When to Take Down Your Christmas Tree

Shandra Martinez

| 4 min read

When it comes to holiday decorations and timelines, there are some people who love to take things to the extreme. You know the ones: The families who insist on picking out their Christmas tree and installing their front-yard Santa inflatables before Thanksgiving. The people who flip on the holiday music radio stations as soon as Halloween is over. And the long-haulers who still have their twinkling outside lights displayed when St. Patrick’s Day rolls around in the spring. But when we’re looking at holiday etiquette, when is a good time to take down your Christmas tree?
For a lot of people, the question of when to pack away the ornaments and the tinsel comes down to their childhood or other personal traditions. The “Today” show shared some holiday-themed surveys that showed more than half of those polled were fine leaving their holiday decorations up into January, and more than 30% wanted their surroundings to stay merry until February.
There’s really no right answer - it’s what feels best for you. But there are some decidedly different camps when it comes to when to wave good-bye to the Christmas tree. Here are some things that factor into the decision:

Fresh-cut trees

If you have a fresh-cut holiday tree in your home, Mother Nature is often the decider on when it needs to be taken down. That’s because most fresh-cut evergreens can only last inside about three to four weeks before their needles dry out and start to drop, creating a mess on the floor or Christmas tree skirt spread out underneath it. Needle condition will depend on how well you keep the tree watered once you get it home, the type of evergreen you buy, and the time between when it was cut down and when it was put into your tree stand. For example, if you fresh-cut a tree on the weekend after Thanksgiving and keep it well-watered in your tree stand, it should last through Christmas just fine.

Religious celebrations

There’s a large group of people who love to keep their tree up through the first full week in January so they can celebrate the Epiphany or Three Kings Day, marking the biblical account of the three wise men’s visit to baby Jesus. This year, the Epiphany will be celebrated on Jan. 6. Once that religious celebration is finished, it marks the time to take down the tree and pack away the holiday decorations.

One holiday at a time

Some people prefer to set pretty firm boundaries for their holiday celebrations. These are the people who fully celebrate Thanksgiving before putting out any Christmas decorations. And they tend to dismantle the decorated Christmas tree and pack all the ornaments away before they rev up their New Year’s Eve celebration. Some people even love to do the fast turn-around of taking down the tree the day after Christmas.
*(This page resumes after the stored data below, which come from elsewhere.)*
(** C4, amended: both unions are discriminated by [__typename]: the tag a
    value carries is one of those its member interface admits and is the one
    stored under ["__typename"], no tag is admitted by two member interfaces,
    so narrowing on the tag finds the value's interface; every member interface
    admits exactly one tag, except [..._RunNotFoundError] and
    [..._EventTableSchemaMetadataEntry], which admit two; and the keys of a
    value are ["__typename"] followed by the fields its own interface
    declares. *)
Theorem unions_discriminated_by_typename :
  (forall r,
      getField "__typename" (runOrError_object r) = Some (JsString (runOrError_typename r)) /\
      In (runOrError_typename r) (runOrError_typenames (runOrError_interfaceOf r)) /\
      narrow runOrError_interfaces runOrError_typenames (runOrError_typename r)
        = Some (runOrError_interfaceOf r) /\
      keys (runOrError_object r)
        = "__typename" :: runOrError_ownFields (runOrError_interfaceOf r)) /\
  (forall e,
      getField "__typename" (metadataEntries_object e)
        = Some (JsString (metadataEntries_typename e)) /\
      In (metadataEntries_typename e)
         (metadataEntries_typenames (metadataEntries_interfaceOf e)) /\
      narrow metadataEntries_interfaces metadataEntries_typenames (metadataEntries_typename e)
        = Some (metadataEntries_interfaceOf e) /\
      keys (metadataEntries_object e)
        = "__typename" :: metadataEntries_ownFields (metadataEntries_interfaceOf e)) /\
  NoDup (flat_map runOrError_typenames runOrError_interfaces) /\
  NoDup (flat_map metadataEntries_typenames metadataEntries_interfaces) /\
  (forall i, List.length (runOrError_typenames i)
             = match i with I_RunNotFoundError => 2 | _ => 1 end) /\
  (forall i, List.length (metadataEntries_typenames i)
             = match i with I_EventTableSchemaMetadataEntry => 2 | _ => 1 end).
Proof.
  split; [| split; [| split; [| split; [| split]]]].
  - intros [[[|]] | [[] ? ? ? ? ? ?]]; cbn; intuition.
  - intros [[[|] ? ?] | [[] ? ? ?] | [[] ? ? ?] | [[] ? ? ?] | [[] ? ? ?] | [[] ? ? ?]
           | [[] ? ? ? ?] | [[] ? ? ?] | [[] ? ? ? ?] | [[] ? ? ?] | [[] ? ? ?]];
      cbn; intuition.
  - exact runOrError_typenames_NoDup.
  - exact metadataEntries_typenames_NoDup.
  - intros []; reflexivity.
  - intros []; reflexivity.
Qed.

(** C9: every member of the [metadataEntries] union stores a string under
    ["label"] and a string or [null] under ["description"]; both are read off
    the object of any value of the union by the key alone, with no look at
    ["__typename"]. *)
Theorem metadataEntries_label_description :
  forall e : LatestMaterializationMetadataFragment_metadataEntries,
    getField "label" (metadataEntries_object e)
      = Some (JsString (metadataEntries_label e)) /\
    getField "description" (metadataEntries_object e)
      = Some (nullable JsString (metadataEntries_description e)) /\
    readLabel (metadataEntries_object e) = Some (metadataEntries_label e) /\
    readDescription (metadataEntries_object e) = Some (metadataEntries_description e) /\
    In "label" (metadataEntries_ownFields (metadataEntries_interfaceOf e)) /\
    In "description" (metadataEntries_ownFields (metadataEntries_interfaceOf e)).
Proof.
  intros e.
  assert (Hl : getField "label" (metadataEntries_object e)
               = Some (JsString (metadataEntries_label e)))
    by (destruct e; reflexivity).
  assert (Hd : getField "description" (metadataEntries_object e)
               = Some (nullable JsString (metadataEntries_description e)))
    by (destruct e; reflexivity).
  unfold readLabel, readDescription. rewrite Hl, Hd.
  repeat split.
  - destruct (metadataEntries_description e); reflexivity.
  - destruct e; simpl; auto.
  - destruct e; simpl; auto.
Qed.

(** C10: a value of the [runOrError] union whose tag is not ["Run"] is tagged
    ["RunNotFoundError"] or ["PythonError"] and has no key but
    ["__typename"]; all six run details are present exactly when the tag is
    ["Run"], and so is any one of them. *)
Theorem runOrError_details_iff_Run :
  forall r : LatestMaterializationMetadataFragment_runOrError,
    (runOrError_typename r = "Run"
     <-> forallb (fun k => hasField k (runOrError_object r)) runDetails = true) /\
    (runOrError_typename r = "Run"
     <-> existsb (fun k => hasField k (runOrError_object r)) runDetails = true) /\
    (runOrError_typename r <> "Run" ->
     keys (runOrError_object r) = [ "__typename" ] /\
     (runOrError_typename r = "RunNotFoundError" \/ runOrError_typename r = "PythonError")).
Proof.
  intros [[[|]] | [[] ? ? ? ? ? ?]]; cbn; repeat split;
    intros; try discriminate; try congruence; auto;
    exfalso; match goal with H : _ <> _ |- _ => apply H; reflexivity end.
Qed.

Lemma runOrError_details_iff_Run_witness :
  runOrError_typename pythonError <> "Run" /\
  keys (runOrError_object pythonError) = [ "__typename" ] /\
  (runOrError_typename pythonError = "RunNotFoundError"
   \/ runOrError_typename pythonError = "PythonError") /\
  forallb (fun k => hasField k (runOrError_object sampleRun)) runDetails = true.
Proof.
  assert (H : runOrError_typename pythonError <> "Run") by (simpl; discriminate).
  split; [exact H |].
  split; [exact (proj1 (proj2 (proj2 (runOrError_details_iff_Run pythonError)) H)) |].
  split; [exact (proj2 (proj2 (proj2 (runOrError_details_iff_Run pythonError)) H)) |].
  apply (proj1 (proj1 (runOrError_details_iff_Run sampleRun))). reflexivity.
Defined.

(** * Properties of the components *)

Lemma classList_Badge (colors : string) :
  classList
    ("inline-flex items-center px-2.5 py-0.5 rounded-md text-sm font-medium " ++ colors)%string
  = [ "inline-flex"; "items-center"; "px-2.5"; "py-0.5"; "rounded-md"; "text-sm";
      "font-medium" ] ++ classList colors.
Proof.
  unfold classList. cbn. reflexivity.
Qed.

(** C8: [Experimental], [Deprecated] and [Legacy] ignore their argument and
    render the same element on every call: a [div] whose class is the tag's
    own name in lowercase followed by ["-tag"], whose displayed text is
    exactly that name, and whose only other content is a pair of parentheses
    in [span]s of class [hidden].  [Badge] renders its [text] in a [span]
    whose class names are seven fixed ones followed by those of
    [getColorForString text]. *)
Theorem status_tags_and_badge :
  (forall u, Experimental u = statusTag "Experimental") /\
  (forall u, Deprecated u = statusTag "Deprecated") /\
  (forall u, Legacy u = statusTag "Legacy") /\
  (forall u,
      visibleText (Experimental u) = "Experimental" /\
      rootClassName (Experimental u) = "experimental-tag" /\
      textContent (Experimental u) = "(Experimental)") /\
  (forall u,
      visibleText (Deprecated u) = "Deprecated" /\
      rootClassName (Deprecated u) = "deprecated-tag" /\
      textContent (Deprecated u) = "(Deprecated)") /\
  (forall u,
      visibleText (Legacy u) = "Legacy" /\
      rootClassName (Legacy u) = "legacy-tag" /\
      textContent (Legacy u) = "(Legacy)") /\
  (forall (getColorForString : string -> string) (props : BadgeProps),
      Badge getColorForString props
        = Element "span"
            ("inline-flex items-center px-2.5 py-0.5 rounded-md text-sm font-medium "
               ++ getColorForString (text props))%string
            [ Text (text props) ] /\
      classList (rootClassName (Badge getColorForString props))
        = [ "inline-flex"; "items-center"; "px-2.5"; "py-0.5"; "rounded-md"; "text-sm";
            "font-medium" ] ++ classList (getColorForString (text props)) /\
      textContent (Badge getColorForString props) = text props).
Proof.
  repeat split; try reflexivity; try apply classList_Badge.
  simpl. induction (text props) as [| c s IH]; simpl; [reflexivity | f_equal; exact IH].
Qed.

(** * Properties of the colour selector *)

Import Selector.

Section SelectorFacts.

Context {Entry : Type}.
Variable digest : string -> N.

Lemma reduce_in_range (d : N) (n : nat) :
  n <> 0 ->
  reduce d n = Some (N.to_nat (d mod N.of_nat n)) /\ N.to_nat (d mod N.of_nat n) < n.
Proof.
  intros Hn. destruct n as [| m]; [contradiction |].
  split; [reflexivity |].
  assert (Hlt : (d mod N.of_nat (S m) < N.of_nat (S m))%N)
    by (apply N.mod_lt; lia).
  lia.
Qed.

Lemma reduce_None (d : N) (n : nat) : reduce d n = None <-> n = 0.
Proof.
  destruct n; simpl; split; intros H; try reflexivity; discriminate H.
Qed.

Lemma loadPalette_Some (es : list Entry) (p : Palette) :
  loadPalette es = Some p -> entries p = es /\ 1 <= size p.
Proof.
  unfold loadPalette, size. destruct es as [| e es']; intros H; [discriminate H |].
  injection H as <-. simpl. split; [reflexivity | lia].
Qed.

Lemma selectStyle_in_range (p : Palette) (s : string) :
  1 <= size p ->
  exists e : Entry,
    paletteIndex digest p s = Some (N.to_nat (digest s mod N.of_nat (size p))) /\
    nth_error (entries p) (N.to_nat (digest s mod N.of_nat (size p))) = Some e /\
    selectStyle digest p s = Style e.
Proof.
  intros Hsize.
  destruct (reduce_in_range (digest s) (size p)) as [Hred Hlt]; [lia |].
  unfold selectStyle, paletteIndex. rewrite Hred.
  destruct (nth_error (entries p) (N.to_nat (digest s mod N.of_nat (size p))))
    as [e |] eqn:Hnth.
  - exists e. repeat split.
  - apply nth_error_None in Hnth. unfold size in *. lia.
Qed.

End SelectorFacts.

(** C2: on a palette that passed the startup check, every call returns an
    entry of the palette, namely the one at index [digest s mod N]. *)
Theorem selectStyle_member :
  forall (Entry : Type) (digest : string -> N) (es : list Entry) (p : Palette) (s : string),
    loadPalette es = Some p ->
    exists (i : nat) (e : Entry),
      i = N.to_nat (digest s mod N.of_nat (List.length es)) /\
      i < List.length es /\
      nth_error es i = Some e /\
      selectStyle digest p s = Style e /\
      In e es.
Proof.
  intros Entry digest es p s Hload.
  destruct (loadPalette_Some es p Hload) as [Hes Hsize].
  destruct (selectStyle_in_range digest p s Hsize) as [e [_ [Hnth Hsel]]].
  unfold size in *. rewrite Hes in *.
  exists (N.to_nat (digest s mod N.of_nat (List.length es))), e.
  repeat split; try assumption.
  - apply nth_error_Some. rewrite Hnth. discriminate.
  - eapply nth_error_In. exact Hnth.
Qed.

Lemma selectStyle_member_witness :
  exists (i : nat) (e : StyleEntry),
    i = N.to_nat (additiveDigest "Legacy" mod N.of_nat (List.length examplePalette)) /\
    i < List.length examplePalette /\
    nth_error examplePalette i = Some e /\
    selectStyle additiveDigest {| entries := examplePalette |} "Legacy" = Style e /\
    In e examplePalette.
Proof.
  exact (selectStyle_member StyleEntry additiveDigest examplePalette
           {| entries := examplePalette |} "Legacy" eq_refl).
Defined.

(** C3: on a palette that passed the startup check, [selectStyle] yields a
    palette entry for every string, never an error; for the empty string it
    yields the entry at index [digest "" mod N]. *)
Theorem selectStyle_total :
  forall (Entry : Type) (digest : string -> N) (es : list Entry) (p : Palette),
    loadPalette es = Some p ->
    (forall s : string, exists e : Entry, selectStyle digest p s = Style e) /\
    (exists e : Entry,
        selectStyle digest p "" = Style e /\
        nth_error es (N.to_nat (digest "" mod N.of_nat (List.length es))) = Some e).
Proof.
  intros Entry digest es p Hload.
  destruct (loadPalette_Some es p Hload) as [Hes Hsize].
  split.
  - intros s. destruct (selectStyle_in_range digest p s Hsize) as [e [_ [_ Hsel]]].
    exists e. exact Hsel.
  - destruct (selectStyle_in_range digest p "" Hsize) as [e [_ [Hnth Hsel]]].
    exists e. split; [exact Hsel |].
    unfold size in Hnth. rewrite Hes in Hnth. exact Hnth.
Qed.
A three-month festival of lights

Some die-hard holiday fans will use Christmas and all its trimmings as the backdrop to all their celebrations, from Thanksgiving right through the yule season and into the New Year. Think of it as a three-month holiday vibe. In these homes, a potted live tree or an artificial evergreen is likely the centerpiece through the months of November, December and January.

Taking down the tree

Whatever you decide, when it’s time to take down the Christmas tree, here are a few tips that might help:
  • If you have a fresh-cut tree, check with your city or township when it’s time to discard it. Some communities offer after-holiday curbside pickup. Others have a composting area where old evergreens are accepted.
  • Have a garden area? Some people like to drag their tree into the garden where it can be used as a winter windbreak by birds, rabbits and other small animals.
  • If you have an artificial tree, disassemble it and pack it away in a box or large storage bag. Tuck in a few dryer sheets to keep musty smells away.
Photo credit: Getty Images

A Healthier Michigan is sponsored by Blue Cross Blue Shield of Michigan, a nonprofit, independent licensee of the Blue Cross Blue Shield Association.
No Personal Healthcare Advice or Other Advice
This Web site provides general educational information on health-related issues and provides access to health-related resources for the convenience of our users. This site and its health-related information and resources are not a substitute for professional medical advice or for the care that patients receive from their physicians or other health care providers.
This site and its health-related information resources are not meant to be the practice of medicine, the practice of nursing, or to carry out any professional health care advice or service in the state where you live. Nothing in this Web site is to be used for medical or nursing diagnosis or professional treatment.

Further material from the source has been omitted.